REQUIRED WORK | Please state how many lines in the records below contain the word "Memory"; the number alone is the answer.

------ LISTED ENTRIES ------

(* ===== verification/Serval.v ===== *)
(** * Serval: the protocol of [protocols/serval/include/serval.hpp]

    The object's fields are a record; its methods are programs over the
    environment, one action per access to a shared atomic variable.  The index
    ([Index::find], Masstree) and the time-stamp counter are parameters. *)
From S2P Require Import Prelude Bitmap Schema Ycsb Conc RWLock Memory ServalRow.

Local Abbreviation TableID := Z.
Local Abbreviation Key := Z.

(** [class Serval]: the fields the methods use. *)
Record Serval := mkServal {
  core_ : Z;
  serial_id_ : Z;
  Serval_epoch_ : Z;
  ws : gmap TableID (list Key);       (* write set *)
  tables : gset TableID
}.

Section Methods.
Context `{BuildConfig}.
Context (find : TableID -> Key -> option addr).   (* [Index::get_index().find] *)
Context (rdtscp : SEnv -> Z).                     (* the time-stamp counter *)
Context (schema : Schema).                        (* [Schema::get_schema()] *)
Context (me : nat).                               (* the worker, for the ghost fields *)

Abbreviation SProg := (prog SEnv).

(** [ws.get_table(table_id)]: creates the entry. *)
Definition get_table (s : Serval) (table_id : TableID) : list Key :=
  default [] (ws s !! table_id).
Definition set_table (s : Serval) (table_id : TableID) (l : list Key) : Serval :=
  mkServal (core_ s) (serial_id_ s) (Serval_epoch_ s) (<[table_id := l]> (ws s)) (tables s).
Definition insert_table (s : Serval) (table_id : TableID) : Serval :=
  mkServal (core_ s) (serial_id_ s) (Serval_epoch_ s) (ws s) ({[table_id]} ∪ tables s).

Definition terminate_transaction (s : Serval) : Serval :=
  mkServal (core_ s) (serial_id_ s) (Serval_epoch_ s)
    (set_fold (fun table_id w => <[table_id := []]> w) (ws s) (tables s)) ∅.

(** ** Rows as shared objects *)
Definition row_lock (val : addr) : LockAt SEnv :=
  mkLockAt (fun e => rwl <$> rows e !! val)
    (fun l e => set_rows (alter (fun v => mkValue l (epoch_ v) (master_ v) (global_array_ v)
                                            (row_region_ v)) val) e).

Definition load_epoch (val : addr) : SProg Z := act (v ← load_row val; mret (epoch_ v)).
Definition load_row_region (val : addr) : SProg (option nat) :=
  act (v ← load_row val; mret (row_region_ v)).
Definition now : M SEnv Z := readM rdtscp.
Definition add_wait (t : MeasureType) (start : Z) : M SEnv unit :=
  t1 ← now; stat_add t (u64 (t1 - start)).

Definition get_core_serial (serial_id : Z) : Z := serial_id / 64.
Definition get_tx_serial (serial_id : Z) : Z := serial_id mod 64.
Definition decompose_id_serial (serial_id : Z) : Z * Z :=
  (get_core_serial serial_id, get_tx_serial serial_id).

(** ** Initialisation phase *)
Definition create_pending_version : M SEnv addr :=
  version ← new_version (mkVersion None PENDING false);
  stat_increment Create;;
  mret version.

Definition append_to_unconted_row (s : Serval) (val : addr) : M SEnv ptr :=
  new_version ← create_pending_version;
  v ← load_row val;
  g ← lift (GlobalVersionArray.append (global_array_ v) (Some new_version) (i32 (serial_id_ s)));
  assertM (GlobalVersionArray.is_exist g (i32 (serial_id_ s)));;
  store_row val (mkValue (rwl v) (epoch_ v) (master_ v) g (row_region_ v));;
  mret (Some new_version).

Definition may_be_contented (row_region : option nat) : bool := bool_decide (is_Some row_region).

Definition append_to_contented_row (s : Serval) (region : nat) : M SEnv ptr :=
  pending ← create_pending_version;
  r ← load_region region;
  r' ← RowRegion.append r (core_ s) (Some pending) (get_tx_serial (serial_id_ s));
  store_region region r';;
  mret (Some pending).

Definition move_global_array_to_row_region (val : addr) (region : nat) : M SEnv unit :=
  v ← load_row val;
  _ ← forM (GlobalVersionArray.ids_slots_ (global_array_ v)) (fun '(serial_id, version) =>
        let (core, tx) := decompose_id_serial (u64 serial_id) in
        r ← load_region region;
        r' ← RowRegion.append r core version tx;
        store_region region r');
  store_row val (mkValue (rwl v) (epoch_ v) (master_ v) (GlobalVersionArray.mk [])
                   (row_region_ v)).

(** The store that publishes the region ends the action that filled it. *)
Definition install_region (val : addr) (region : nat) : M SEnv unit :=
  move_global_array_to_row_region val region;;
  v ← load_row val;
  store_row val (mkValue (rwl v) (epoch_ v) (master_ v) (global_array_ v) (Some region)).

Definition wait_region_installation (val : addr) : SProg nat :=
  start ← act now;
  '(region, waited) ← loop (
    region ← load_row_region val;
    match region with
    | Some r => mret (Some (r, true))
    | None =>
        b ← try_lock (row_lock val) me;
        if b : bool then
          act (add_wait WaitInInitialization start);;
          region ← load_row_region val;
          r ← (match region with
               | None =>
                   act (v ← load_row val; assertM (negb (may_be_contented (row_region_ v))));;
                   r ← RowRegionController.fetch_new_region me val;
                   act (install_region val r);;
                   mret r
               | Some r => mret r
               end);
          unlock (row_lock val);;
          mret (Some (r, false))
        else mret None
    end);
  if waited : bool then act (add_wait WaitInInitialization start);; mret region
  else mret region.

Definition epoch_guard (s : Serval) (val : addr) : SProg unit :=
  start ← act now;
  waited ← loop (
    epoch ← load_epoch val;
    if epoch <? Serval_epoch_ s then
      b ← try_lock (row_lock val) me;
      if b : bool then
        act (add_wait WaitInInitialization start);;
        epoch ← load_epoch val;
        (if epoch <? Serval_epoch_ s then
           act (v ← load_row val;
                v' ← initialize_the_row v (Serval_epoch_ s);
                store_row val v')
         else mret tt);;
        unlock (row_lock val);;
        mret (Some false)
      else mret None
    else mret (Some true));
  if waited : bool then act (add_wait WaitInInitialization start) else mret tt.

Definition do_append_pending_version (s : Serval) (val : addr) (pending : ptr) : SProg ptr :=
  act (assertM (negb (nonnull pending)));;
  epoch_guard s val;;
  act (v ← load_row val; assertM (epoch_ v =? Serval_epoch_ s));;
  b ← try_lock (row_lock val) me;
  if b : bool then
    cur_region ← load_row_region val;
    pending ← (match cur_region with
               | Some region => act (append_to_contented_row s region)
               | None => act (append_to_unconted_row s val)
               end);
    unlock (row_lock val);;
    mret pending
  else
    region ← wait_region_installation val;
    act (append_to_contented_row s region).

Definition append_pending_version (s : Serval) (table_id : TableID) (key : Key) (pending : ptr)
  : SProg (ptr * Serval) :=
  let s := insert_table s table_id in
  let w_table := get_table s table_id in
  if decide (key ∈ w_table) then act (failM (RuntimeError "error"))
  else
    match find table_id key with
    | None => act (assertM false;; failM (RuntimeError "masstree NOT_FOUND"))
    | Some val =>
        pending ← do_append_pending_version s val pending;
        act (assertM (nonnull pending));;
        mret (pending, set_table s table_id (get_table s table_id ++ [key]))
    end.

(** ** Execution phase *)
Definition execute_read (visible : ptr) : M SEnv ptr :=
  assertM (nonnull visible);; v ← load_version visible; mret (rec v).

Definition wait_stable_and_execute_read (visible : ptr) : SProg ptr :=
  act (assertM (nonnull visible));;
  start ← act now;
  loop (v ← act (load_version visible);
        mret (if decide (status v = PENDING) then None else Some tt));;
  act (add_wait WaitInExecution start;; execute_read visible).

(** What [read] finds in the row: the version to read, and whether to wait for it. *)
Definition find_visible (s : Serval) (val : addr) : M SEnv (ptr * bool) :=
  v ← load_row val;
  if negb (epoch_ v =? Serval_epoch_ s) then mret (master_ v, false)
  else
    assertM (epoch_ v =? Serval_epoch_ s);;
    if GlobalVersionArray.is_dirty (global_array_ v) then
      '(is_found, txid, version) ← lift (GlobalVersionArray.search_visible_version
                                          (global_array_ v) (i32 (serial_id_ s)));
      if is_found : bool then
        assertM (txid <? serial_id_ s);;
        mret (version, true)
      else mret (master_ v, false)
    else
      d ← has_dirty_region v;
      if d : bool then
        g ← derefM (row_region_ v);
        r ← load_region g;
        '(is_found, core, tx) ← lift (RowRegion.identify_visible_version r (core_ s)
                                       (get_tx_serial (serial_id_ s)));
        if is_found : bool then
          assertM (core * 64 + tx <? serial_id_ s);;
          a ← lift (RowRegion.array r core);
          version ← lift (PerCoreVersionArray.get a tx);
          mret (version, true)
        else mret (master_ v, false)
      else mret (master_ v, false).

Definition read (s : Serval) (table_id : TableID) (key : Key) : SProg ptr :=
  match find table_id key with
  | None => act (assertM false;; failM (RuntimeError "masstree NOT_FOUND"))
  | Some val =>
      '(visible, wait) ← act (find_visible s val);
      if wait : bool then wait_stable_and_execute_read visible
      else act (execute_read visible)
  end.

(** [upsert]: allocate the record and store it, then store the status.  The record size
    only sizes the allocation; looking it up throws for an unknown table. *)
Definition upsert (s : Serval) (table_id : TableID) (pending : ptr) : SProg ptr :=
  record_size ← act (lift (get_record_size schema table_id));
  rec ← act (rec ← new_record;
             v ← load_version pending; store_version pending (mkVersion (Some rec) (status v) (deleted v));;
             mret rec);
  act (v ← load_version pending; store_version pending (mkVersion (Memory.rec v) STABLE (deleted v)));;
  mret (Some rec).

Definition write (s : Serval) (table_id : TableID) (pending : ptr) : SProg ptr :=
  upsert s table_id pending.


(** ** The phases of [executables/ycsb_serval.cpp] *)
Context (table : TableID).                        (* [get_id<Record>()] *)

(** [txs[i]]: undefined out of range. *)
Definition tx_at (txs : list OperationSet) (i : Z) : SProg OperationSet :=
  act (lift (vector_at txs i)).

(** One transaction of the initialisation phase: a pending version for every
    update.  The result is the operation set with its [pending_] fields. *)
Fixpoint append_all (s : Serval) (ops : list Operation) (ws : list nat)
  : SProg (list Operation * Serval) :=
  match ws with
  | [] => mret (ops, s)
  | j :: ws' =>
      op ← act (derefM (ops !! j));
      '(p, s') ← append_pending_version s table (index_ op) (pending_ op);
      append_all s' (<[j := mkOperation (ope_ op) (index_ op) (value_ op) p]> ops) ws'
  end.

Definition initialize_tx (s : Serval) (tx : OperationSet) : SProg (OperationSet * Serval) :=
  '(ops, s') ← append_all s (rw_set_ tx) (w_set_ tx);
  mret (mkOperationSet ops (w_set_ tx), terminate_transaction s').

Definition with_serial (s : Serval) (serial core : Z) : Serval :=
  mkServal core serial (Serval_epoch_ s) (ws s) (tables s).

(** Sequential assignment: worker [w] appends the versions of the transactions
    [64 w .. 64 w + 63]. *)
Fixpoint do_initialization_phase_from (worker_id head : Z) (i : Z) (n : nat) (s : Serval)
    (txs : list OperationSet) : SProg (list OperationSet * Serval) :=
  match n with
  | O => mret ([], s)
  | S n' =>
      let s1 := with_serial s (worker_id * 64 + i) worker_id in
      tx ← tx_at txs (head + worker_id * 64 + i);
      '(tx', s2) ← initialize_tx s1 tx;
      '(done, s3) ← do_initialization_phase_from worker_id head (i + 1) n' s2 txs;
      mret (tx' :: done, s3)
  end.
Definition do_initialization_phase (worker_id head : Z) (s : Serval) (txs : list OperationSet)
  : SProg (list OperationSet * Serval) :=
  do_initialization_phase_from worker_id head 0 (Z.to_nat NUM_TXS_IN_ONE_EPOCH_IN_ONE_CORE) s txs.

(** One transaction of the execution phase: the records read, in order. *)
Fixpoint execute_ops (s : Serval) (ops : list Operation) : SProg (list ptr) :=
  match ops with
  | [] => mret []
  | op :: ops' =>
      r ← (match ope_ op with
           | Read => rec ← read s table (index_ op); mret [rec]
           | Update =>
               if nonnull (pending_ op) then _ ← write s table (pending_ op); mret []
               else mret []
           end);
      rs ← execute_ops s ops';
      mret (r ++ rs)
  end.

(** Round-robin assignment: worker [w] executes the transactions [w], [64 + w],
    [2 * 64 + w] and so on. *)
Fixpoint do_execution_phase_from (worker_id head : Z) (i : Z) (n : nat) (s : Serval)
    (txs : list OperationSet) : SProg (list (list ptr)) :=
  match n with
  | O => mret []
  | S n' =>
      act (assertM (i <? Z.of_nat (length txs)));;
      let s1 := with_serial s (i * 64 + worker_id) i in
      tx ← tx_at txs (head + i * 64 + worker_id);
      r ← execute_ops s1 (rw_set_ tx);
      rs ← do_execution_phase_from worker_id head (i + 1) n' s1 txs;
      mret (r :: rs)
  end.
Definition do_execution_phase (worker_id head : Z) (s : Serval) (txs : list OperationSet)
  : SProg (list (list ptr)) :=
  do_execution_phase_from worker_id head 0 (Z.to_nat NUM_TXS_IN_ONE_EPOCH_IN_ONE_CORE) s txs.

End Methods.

------

FINISHED EXERCISE | 2